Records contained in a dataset
(** Payloads that read back decode as the values they print. *)
Lemma decodes_codec fs : ∀ d, Forall codec (payload <$> fs) →
  decodes parse_json d (print_json ∘ payload <$> fs) = decode_all d fs.
Proof.
  induction fs as [|f fs IH]; intros d Hc; [done|]. rewrite fmap_cons in Hc. apply list.Forall_cons in Hc as [Hf Hc].
  rewrite fmap_cons. cbn [decodes ClaudeDecode.decode_all]. unfold ClaudeStream.decode. cbn [compose]. destruct Hf as [Hf _]. change ((print_json ∘ payload) f) with (print_json (payload f)). rewrite Hf.
  destruct (decode_value parse_json d (payload f)) as [es d1]. by rewrite IH.
Qed.

Definition message_names (f : Frame) : Prop := line_name (event_name f).

Lemma on_names k fields : one_of k ON = true → message_names (frame k fields).
Proof.
  intros Hk. apply bool_decide_eq_true, list_elem_of_In in Hk.
  by repeat (destruct Hk as [<-|Hk]; [split; [reflexivity|by vm_compute]|]).
Qed.

Lemma last_names f : last_frame f → message_names f.
Proof. intros [->|[m ->]]; split; first [reflexivity|by vm_compute]. Qed.

(** The frames of a response: their names are lines, and the last ends it. *)
Lemma renders_names es : ∀ r, r_terminated r = false → Forall (λ e, is_terminal e = false) es →
  Forall message_names (ClaudeStream.renders r es).1 ∧ r_terminated (ClaudeStream.renders r es).2 = false.
Proof.
  induction es as [|e es IH]; intros r Hr Hes; cbn [ClaudeStream.renders]; [by split; [apply list.Forall_nil_2|]|].
  apply list.Forall_cons in Hes as [He Hes]. pose proof (messages_frames message_names on_names r e Hr) as H.
  rewrite He in H. destruct (ClaudeStream.render r e) as [a r1]. destruct H as [Ht Ha].
  destruct (IH r1 Ht Hes) as [Hb Hr2]. destruct (ClaudeStream.renders r1 es) as [b r2]. cbn in *.
  split; [by apply list.Forall_app|done].
Qed.

Lemma decode_last d f : last_frame f → terminated (decode_value parse_json d (payload f)).2 = true.
Proof.
  intros Hf. destruct (terminated d) eqn:E.
  - assert (decode_value parse_json d (payload f) = ([], d)) as ->; [|done].
    unfold decode_value. rewrite E. by destruct Hf as [->|[m ->]].
  - destruct Hf as [->|[m ->]]; unfold decode_value; rewrite E; reflexivity.
Qed.

(** C35: What is sent as a Messages stream reads back as the response it was rendered from.
    Take the events of a response - text, reasoning with its signature, tool calls whose
    indices each begin once, with arguments only for calls that began, then a completion or a
    failure -, render them as Messages events, write them to the wire, cut the bytes anywhere,
    read them with the parser of Anthropic upstreams and aggregate the events: text,
    reasoning, signature, tool calls with their arguments and the failure, if any, are those
    of aggregating the events directly.  When the response completed, so is the output limit,
    and of the usage the prompt and the completion tokens are; when it failed, the error frame
    carries neither.  Of the JSON library it is asked that the payloads sent print as one line
    within the limits and read back; of the tool names, that they do not start with the prefix
    the reader strips. *)
Theorem messages_stream_rereads (m mm : string) (t cc : Z) (es : list CodexEvent)
  (last : CodexEvent) (chunks : list string)
  (Hes : Forall (λ e, is_terminal e = false) es) (Hlast : is_terminal last = true)
  (Hok : tools_ok [] es) (Hnames : Forall (λ e, plain_name e = true) es)
  (Hcodec : Forall codec (payload <$> (ClaudeStream.renders (ClaudeStream.new_renderer m t) (es ++ [last])).1))
  (Hchunks : String.concat "" chunks = wire print_json (ClaudeStream.renders (ClaudeStream.new_renderer m t) (es ++ [last])).1) :
  same_answer last (foldl ag_push (ag_new mm cc) (es ++ [last]))
    (foldl ag_push (ag_new mm cc) (source_events (with_parts Anthropic None : Parser) chunks)).
Proof.
  pose proof (messages_decode_agrees parse_json m t mm cc es last Hes Hlast Hok Hnames) as Ha.
  assert (Hout : Forall message_names (ClaudeStream.renders (ClaudeStream.new_renderer m t) (es ++ [last])).1 ∧
    terminated (decode_all new_decoder (ClaudeStream.renders (ClaudeStream.new_renderer m t) (es ++ [last])).1).2 = true).
  { rewrite messages_renders_app. destruct (renders_names es (ClaudeStream.new_renderer m t) eq_refl Hes) as [H1 H2].
    destruct (ClaudeStream.renders (ClaudeStream.new_renderer m t) es) as [a r1]. cbn [ClaudeStream.renders].
    pose proof (messages_frames message_names on_names r1 last H2) as H3. rewrite Hlast in H3.
    destruct (ClaudeStream.render r1 last) as [b r2]. cbn [fst snd] in H3. destruct H3 as [_ (fs & f & -> & Hf & Hl)]. cbn [fst].
    rewrite app_nil_r, app_assoc. split.
    - rewrite !list.Forall_app. split_and!; [done|done|]. constructor; [by apply last_names|by apply list.Forall_nil_2].
    - rewrite decode_all_app. destruct (decode_all new_decoder (a ++ fs)) as [es1 d1]. cbn [ClaudeDecode.decode_all].
      pose proof (decode_last d1 f Hl) as Ht. by destruct (decode_value parse_json d1 (payload f)). }
  set (out := (ClaudeStream.renders (ClaudeStream.new_renderer m t) (es ++ [last])).1) in *. destruct Hout as [Hn Ht].
  destruct (feed_wire parse_json print_json out initial) as (p & Hfeed & (Hb & Hdat & Hf & _) & _); [by split_and!|done|done|].
  rewrite <- Hchunks in Hfeed. change (with_parts Anthropic None) with (AnthropicParser initial new_decoder : Parser).
  rewrite (anthropic_cut chunks initial new_decoder _ _ eq_refl Hfeed), decodes_codec by done.
  destruct (decode_all new_decoder out) as [es1 d1]. cbn [fst snd] in *.
  assert ((parser_finish parse_json print_json uuid (AnthropicParser p d1 : Parser)).1 = []) as ->; [|by rewrite app_nil_r].
  cbn [parser_finish]. unfold finish_raw_data. rewrite Hf, Hb. cbn [is_empty]. unfold consume_line. cbn [is_empty]. rewrite Hdat.
  cbn [is_empty decodes app]. unfold ClaudeStream.finish. by rewrite Ht.
Qed.
End messages.

(** ** The events of [MessagesDemo] over the wire *)

Module MessagesWireDemo.
Definition events : list CodexEvent := MessagesDemo.events.
Definition last : CodexEvent := Completed None.
Definition out : list Frame :=
  Eval vm_compute in (ClaudeStream.renders (ClaudeStream.new_renderer "m" 7) (events ++ [last])).1.

(** A payload as its position. *)
Definition print_json (v : Value) : string :=
  default "?" (show_u64 ∘ Z.of_nat <$> position (λ f, value_eqb (payload f) v) out).
Definition parse_json (s : string) : option Value :=
  payload <$> List.find (λ f, bool_decide (print_json (payload f) = s)) out.
Definition uuid (n : Z) : string := "u".

#[local] Instance no_decoder : Decoder unit :=
  {| raw_new := (); raw_decode _ _ := ([], ()); raw_finish _ := ([], ()) |}.
Definition no_outcome (_ : unit) : DevinOutcome :=
  {| outcome_usage := None; actual_model_uid := None; outcome_stop_reason := None; error_code := None;
     error_message := None; outcome_terminated := false |}.
#[local] Instance demo_source : Source (ProtocolParser unit unit) := parser_source parse_json print_json uuid no_outcome.

Definition chunks : list string := ["event: mess"; String.substring 11 4000 (wire print_json out)].

Lemma messages_rereads_witness :
  same_answer last (foldl ag_push (ag_new "m" 7) (events ++ [last]))
    (foldl ag_push (ag_new "m" 7) (source_events (with_parts Anthropic None : ProtocolParser unit unit) chunks)).
Proof.
  refine (messages_stream_rereads parse_json print_json uuid no_outcome "m" "m" 7 7 events last chunks _ eq_refl _ _ _ _).
  - repeat (constructor; [reflexivity|]). constructor.
  - cbn. split_and!; try exact I; apply (bool_decide_unpack _); vm_compute; exact I.
  - repeat (constructor; [reflexivity|]). constructor.
  - let l := eval vm_compute in (payload <$> out) in
      assert (E : payload <$> (ClaudeStream.renders (ClaudeStream.new_renderer "m" 7) (events ++ [last])).1 = l)
        by (vm_compute; reflexivity).
    rewrite E. repeat (constructor; [split_and!; [vm_compute; reflexivity..|vm_compute; discriminate|vm_compute; discriminate]|]).
    constructor.
  - vm_compute. reflexivity.
Defined.
End MessagesWireDemo.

#### Aim of the task:
Find the lines above that contain the word "unit" and copy each one.

#### Result of this exercise:
#[local] Instance no_decoder : Decoder unit :=
Definition no_outcome (_ : unit) : DevinOutcome :=
#[local] Instance demo_source : Source (ProtocolParser unit unit) := parser_source parse_json print_json uuid no_outcome.
    (foldl ag_push (ag_new "m" 7) (source_events (with_parts Anthropic None : ProtocolParser unit unit) chunks)).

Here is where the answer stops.